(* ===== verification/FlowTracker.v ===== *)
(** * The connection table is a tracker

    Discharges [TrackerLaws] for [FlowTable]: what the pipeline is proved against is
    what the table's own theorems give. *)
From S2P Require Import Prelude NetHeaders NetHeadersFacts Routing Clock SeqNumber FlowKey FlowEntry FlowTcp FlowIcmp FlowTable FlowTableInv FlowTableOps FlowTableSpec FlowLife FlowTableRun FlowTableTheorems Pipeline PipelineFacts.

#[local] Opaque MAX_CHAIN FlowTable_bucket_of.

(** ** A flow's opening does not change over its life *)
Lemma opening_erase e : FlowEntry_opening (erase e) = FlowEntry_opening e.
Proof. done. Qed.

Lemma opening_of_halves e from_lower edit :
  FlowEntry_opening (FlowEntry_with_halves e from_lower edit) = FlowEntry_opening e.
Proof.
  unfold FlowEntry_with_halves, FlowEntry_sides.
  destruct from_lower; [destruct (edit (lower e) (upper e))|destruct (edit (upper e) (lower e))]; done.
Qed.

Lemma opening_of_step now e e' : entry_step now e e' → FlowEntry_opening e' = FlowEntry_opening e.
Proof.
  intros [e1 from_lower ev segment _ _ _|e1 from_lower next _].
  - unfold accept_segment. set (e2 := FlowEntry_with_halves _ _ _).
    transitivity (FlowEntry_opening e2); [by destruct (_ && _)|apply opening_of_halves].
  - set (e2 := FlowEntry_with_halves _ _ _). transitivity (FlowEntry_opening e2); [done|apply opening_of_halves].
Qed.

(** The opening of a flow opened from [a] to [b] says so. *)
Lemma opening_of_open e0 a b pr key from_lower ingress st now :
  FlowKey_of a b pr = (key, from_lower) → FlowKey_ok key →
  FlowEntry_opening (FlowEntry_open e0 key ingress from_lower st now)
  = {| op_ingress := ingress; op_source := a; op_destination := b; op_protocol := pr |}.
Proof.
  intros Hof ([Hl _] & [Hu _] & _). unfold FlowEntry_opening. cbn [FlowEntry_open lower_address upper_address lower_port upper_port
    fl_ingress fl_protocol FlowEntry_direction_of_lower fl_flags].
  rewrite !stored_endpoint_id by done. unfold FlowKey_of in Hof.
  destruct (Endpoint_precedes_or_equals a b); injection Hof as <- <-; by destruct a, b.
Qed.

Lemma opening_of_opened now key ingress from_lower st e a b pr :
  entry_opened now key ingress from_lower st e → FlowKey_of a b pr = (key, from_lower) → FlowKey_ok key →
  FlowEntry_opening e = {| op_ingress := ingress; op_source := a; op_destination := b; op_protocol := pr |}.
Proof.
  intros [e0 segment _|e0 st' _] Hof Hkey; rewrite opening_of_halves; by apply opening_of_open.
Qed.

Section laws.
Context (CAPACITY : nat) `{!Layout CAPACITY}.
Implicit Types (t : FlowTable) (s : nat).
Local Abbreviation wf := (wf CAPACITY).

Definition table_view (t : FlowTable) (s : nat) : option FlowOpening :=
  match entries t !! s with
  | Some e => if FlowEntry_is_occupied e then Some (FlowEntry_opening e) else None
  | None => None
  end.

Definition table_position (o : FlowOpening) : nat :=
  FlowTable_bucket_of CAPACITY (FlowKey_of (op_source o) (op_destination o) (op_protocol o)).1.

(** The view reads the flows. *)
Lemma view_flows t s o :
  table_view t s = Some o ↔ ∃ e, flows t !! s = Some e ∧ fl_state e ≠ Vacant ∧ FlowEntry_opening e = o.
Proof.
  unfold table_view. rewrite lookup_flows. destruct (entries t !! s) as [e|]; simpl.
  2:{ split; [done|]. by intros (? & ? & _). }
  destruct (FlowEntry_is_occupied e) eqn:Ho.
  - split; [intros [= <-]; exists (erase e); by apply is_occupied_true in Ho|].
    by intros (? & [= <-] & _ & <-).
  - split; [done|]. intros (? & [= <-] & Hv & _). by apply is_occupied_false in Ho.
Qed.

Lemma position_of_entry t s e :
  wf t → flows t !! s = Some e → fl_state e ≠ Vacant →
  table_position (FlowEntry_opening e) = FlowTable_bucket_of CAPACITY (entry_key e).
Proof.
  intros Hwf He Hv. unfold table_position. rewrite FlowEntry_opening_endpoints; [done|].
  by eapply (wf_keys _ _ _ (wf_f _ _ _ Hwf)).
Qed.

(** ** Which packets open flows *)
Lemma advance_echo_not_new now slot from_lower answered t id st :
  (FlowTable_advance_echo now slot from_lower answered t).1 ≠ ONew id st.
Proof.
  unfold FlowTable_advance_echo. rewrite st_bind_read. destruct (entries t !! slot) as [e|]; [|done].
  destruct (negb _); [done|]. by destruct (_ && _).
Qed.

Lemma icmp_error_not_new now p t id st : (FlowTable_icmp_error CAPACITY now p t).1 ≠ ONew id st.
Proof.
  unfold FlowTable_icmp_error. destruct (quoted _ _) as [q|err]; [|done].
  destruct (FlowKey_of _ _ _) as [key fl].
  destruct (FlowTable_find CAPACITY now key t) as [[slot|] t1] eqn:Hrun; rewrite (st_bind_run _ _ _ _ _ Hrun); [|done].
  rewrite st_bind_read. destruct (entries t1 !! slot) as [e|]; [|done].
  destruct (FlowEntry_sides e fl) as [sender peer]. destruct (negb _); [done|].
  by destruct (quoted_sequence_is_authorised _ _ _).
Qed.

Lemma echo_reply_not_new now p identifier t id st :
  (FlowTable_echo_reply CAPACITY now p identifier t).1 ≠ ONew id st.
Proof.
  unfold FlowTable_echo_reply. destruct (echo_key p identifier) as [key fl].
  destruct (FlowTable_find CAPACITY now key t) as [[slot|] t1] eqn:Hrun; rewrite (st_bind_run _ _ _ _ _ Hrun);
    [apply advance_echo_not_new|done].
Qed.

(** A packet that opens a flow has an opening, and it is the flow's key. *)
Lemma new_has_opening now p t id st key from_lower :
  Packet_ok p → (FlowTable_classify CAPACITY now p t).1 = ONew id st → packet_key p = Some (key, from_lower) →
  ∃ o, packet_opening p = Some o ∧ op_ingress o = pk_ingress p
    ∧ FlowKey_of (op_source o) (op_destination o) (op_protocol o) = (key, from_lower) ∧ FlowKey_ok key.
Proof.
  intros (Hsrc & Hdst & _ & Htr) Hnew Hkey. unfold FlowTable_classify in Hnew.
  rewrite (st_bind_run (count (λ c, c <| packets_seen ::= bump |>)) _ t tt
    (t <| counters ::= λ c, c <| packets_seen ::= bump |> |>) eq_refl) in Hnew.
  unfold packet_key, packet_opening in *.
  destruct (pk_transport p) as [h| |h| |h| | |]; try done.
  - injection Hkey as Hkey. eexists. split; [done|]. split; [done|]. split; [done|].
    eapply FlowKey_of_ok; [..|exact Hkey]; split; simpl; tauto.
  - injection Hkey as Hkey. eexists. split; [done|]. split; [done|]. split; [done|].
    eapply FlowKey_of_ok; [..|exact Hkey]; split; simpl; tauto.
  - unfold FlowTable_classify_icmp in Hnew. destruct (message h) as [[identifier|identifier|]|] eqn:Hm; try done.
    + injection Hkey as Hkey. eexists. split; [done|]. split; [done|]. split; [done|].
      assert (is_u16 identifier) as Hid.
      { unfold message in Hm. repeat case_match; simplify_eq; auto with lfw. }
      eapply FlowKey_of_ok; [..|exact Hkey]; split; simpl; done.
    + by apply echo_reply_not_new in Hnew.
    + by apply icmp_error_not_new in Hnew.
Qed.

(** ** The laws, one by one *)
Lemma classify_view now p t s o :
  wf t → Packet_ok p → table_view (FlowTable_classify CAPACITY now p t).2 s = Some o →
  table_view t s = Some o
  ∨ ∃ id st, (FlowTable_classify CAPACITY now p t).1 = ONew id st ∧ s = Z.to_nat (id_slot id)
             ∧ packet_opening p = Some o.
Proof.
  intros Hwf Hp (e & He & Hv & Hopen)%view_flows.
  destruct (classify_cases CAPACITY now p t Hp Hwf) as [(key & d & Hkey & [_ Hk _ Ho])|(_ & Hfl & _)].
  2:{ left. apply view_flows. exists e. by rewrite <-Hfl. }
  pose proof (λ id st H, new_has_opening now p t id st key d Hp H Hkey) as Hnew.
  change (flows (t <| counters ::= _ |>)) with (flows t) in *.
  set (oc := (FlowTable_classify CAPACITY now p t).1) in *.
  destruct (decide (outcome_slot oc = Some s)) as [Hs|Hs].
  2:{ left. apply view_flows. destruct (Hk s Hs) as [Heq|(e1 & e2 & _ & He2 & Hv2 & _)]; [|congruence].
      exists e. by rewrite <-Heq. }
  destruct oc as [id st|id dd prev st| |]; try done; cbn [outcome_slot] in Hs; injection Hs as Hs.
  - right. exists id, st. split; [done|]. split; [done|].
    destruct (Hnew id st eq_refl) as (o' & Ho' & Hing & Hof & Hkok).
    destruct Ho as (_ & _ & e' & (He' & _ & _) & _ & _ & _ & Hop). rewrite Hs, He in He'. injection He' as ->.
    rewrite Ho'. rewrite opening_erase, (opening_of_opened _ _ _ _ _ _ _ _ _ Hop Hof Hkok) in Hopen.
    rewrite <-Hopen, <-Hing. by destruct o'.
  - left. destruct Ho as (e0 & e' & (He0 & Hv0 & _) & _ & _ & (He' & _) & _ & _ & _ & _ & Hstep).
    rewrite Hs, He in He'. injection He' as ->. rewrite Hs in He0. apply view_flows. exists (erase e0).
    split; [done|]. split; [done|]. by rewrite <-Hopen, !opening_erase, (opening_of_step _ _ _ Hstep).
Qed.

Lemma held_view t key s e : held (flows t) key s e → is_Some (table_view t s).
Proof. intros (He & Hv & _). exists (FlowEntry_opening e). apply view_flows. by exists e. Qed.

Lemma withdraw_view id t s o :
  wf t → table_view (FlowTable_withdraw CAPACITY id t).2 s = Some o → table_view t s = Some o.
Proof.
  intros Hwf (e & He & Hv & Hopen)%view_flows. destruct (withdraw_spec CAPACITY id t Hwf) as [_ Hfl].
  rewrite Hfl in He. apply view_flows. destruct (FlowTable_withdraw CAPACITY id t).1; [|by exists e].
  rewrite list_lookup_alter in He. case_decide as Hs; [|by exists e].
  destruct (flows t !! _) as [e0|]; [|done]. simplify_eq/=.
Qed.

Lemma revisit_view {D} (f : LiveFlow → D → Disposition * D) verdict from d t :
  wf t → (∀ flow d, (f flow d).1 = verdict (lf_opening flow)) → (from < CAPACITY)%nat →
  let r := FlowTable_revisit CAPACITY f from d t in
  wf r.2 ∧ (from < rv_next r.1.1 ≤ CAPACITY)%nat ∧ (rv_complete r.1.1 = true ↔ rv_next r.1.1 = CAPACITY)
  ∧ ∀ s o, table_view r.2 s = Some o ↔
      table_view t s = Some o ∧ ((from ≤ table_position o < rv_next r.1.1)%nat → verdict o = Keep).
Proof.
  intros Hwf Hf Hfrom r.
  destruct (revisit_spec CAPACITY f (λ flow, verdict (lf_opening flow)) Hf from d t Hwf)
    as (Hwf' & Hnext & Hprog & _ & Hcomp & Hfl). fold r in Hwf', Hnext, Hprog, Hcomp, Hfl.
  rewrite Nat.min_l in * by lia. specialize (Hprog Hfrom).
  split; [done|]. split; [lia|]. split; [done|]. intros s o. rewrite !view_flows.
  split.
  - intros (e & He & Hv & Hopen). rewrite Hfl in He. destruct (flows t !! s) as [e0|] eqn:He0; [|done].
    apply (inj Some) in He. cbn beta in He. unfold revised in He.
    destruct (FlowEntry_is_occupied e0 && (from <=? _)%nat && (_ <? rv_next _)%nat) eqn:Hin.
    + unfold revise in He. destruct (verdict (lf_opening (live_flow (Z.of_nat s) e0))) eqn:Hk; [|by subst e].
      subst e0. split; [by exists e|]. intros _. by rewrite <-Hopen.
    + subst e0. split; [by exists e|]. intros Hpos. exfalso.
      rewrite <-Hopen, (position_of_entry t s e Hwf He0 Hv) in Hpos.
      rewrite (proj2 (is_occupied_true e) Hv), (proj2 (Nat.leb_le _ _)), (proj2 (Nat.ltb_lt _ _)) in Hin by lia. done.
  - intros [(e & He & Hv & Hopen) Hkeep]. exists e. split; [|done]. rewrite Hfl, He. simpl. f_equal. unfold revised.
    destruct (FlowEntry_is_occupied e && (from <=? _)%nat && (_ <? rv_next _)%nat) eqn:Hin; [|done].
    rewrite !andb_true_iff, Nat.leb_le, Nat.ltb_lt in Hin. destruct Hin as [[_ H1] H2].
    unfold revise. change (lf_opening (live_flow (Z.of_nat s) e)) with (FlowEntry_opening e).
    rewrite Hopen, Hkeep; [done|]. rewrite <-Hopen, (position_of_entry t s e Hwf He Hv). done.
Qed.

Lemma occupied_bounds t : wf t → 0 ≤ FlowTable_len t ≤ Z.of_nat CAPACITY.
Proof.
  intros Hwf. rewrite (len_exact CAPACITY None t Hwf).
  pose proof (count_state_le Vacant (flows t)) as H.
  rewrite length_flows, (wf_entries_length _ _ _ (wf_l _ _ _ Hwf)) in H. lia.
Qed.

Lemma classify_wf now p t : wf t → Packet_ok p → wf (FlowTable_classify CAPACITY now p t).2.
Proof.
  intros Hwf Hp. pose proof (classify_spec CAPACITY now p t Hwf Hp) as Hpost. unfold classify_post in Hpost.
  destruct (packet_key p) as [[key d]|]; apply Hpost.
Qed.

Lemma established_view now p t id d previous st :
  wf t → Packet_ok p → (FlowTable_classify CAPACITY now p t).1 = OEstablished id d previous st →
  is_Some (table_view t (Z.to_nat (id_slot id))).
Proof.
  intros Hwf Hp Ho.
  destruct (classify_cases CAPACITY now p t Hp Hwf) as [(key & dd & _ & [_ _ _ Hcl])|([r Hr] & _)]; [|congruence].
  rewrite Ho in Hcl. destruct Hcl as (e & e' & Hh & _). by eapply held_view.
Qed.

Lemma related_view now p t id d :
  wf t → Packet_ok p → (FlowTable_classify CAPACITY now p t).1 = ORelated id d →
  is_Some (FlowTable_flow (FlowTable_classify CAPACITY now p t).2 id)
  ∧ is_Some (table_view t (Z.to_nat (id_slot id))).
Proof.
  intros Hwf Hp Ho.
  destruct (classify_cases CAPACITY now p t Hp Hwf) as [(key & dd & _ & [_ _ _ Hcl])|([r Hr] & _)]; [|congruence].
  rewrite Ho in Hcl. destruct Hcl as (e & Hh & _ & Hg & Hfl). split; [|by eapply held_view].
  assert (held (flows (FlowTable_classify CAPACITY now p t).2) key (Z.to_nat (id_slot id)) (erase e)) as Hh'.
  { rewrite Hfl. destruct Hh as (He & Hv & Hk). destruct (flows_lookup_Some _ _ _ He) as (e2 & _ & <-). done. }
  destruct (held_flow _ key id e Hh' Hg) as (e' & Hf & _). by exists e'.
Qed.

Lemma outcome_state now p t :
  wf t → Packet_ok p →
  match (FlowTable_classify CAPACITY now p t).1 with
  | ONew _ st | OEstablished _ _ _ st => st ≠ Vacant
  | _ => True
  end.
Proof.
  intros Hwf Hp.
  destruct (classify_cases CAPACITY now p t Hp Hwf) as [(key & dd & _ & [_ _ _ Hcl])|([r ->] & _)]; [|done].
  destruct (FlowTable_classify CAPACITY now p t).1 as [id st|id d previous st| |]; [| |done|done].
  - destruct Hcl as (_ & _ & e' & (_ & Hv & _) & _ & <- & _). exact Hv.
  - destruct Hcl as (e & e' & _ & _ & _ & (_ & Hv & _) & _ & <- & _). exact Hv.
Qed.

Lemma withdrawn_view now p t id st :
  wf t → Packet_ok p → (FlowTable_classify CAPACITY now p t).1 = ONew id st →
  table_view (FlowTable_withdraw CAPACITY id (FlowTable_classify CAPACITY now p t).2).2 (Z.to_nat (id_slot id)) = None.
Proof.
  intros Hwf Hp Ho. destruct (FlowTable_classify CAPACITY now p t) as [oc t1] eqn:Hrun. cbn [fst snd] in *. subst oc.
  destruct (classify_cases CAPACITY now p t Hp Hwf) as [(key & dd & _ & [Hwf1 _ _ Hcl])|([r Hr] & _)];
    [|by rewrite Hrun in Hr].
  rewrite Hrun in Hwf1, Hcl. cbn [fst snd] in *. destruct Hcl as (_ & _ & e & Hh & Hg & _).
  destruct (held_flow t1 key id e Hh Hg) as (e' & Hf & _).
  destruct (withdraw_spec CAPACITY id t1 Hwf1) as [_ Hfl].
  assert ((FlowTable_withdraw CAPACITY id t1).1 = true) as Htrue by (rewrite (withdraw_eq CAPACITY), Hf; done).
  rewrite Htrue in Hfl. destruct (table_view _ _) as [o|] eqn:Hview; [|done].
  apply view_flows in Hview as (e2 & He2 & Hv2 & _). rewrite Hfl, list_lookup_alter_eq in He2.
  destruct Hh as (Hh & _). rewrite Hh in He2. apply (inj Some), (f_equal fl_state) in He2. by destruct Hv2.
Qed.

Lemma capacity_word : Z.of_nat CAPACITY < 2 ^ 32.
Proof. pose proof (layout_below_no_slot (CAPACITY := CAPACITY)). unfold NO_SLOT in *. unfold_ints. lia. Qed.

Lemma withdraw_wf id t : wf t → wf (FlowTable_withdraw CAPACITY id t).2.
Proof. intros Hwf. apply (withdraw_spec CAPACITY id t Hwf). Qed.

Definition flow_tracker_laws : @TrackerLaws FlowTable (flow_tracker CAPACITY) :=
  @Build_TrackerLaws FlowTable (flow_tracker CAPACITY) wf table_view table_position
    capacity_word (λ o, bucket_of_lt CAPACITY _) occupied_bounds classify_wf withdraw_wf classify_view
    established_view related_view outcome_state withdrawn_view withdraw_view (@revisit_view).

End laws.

• • • •

**Task to complete:** In the listing above, find the line containing "unfold FlowTable_echo_reply. destruct" and the line containing "o = pk_ingress p", then repeat those two lines and everything between them exactly.

**Result of the exercise:**
  unfold FlowTable_echo_reply. destruct (echo_key p identifier) as [key fl].
  destruct (FlowTable_find CAPACITY now key t) as [[slot|] t1] eqn:Hrun; rewrite (st_bind_run _ _ _ _ _ Hrun);
    [apply advance_echo_not_new|done].
Qed.

(** A packet that opens a flow has an opening, and it is the flow's key. *)
Lemma new_has_opening now p t id st key from_lower :
  Packet_ok p → (FlowTable_classify CAPACITY now p t).1 = ONew id st → packet_key p = Some (key, from_lower) →
  ∃ o, packet_opening p = Some o ∧ op_ingress o = pk_ingress p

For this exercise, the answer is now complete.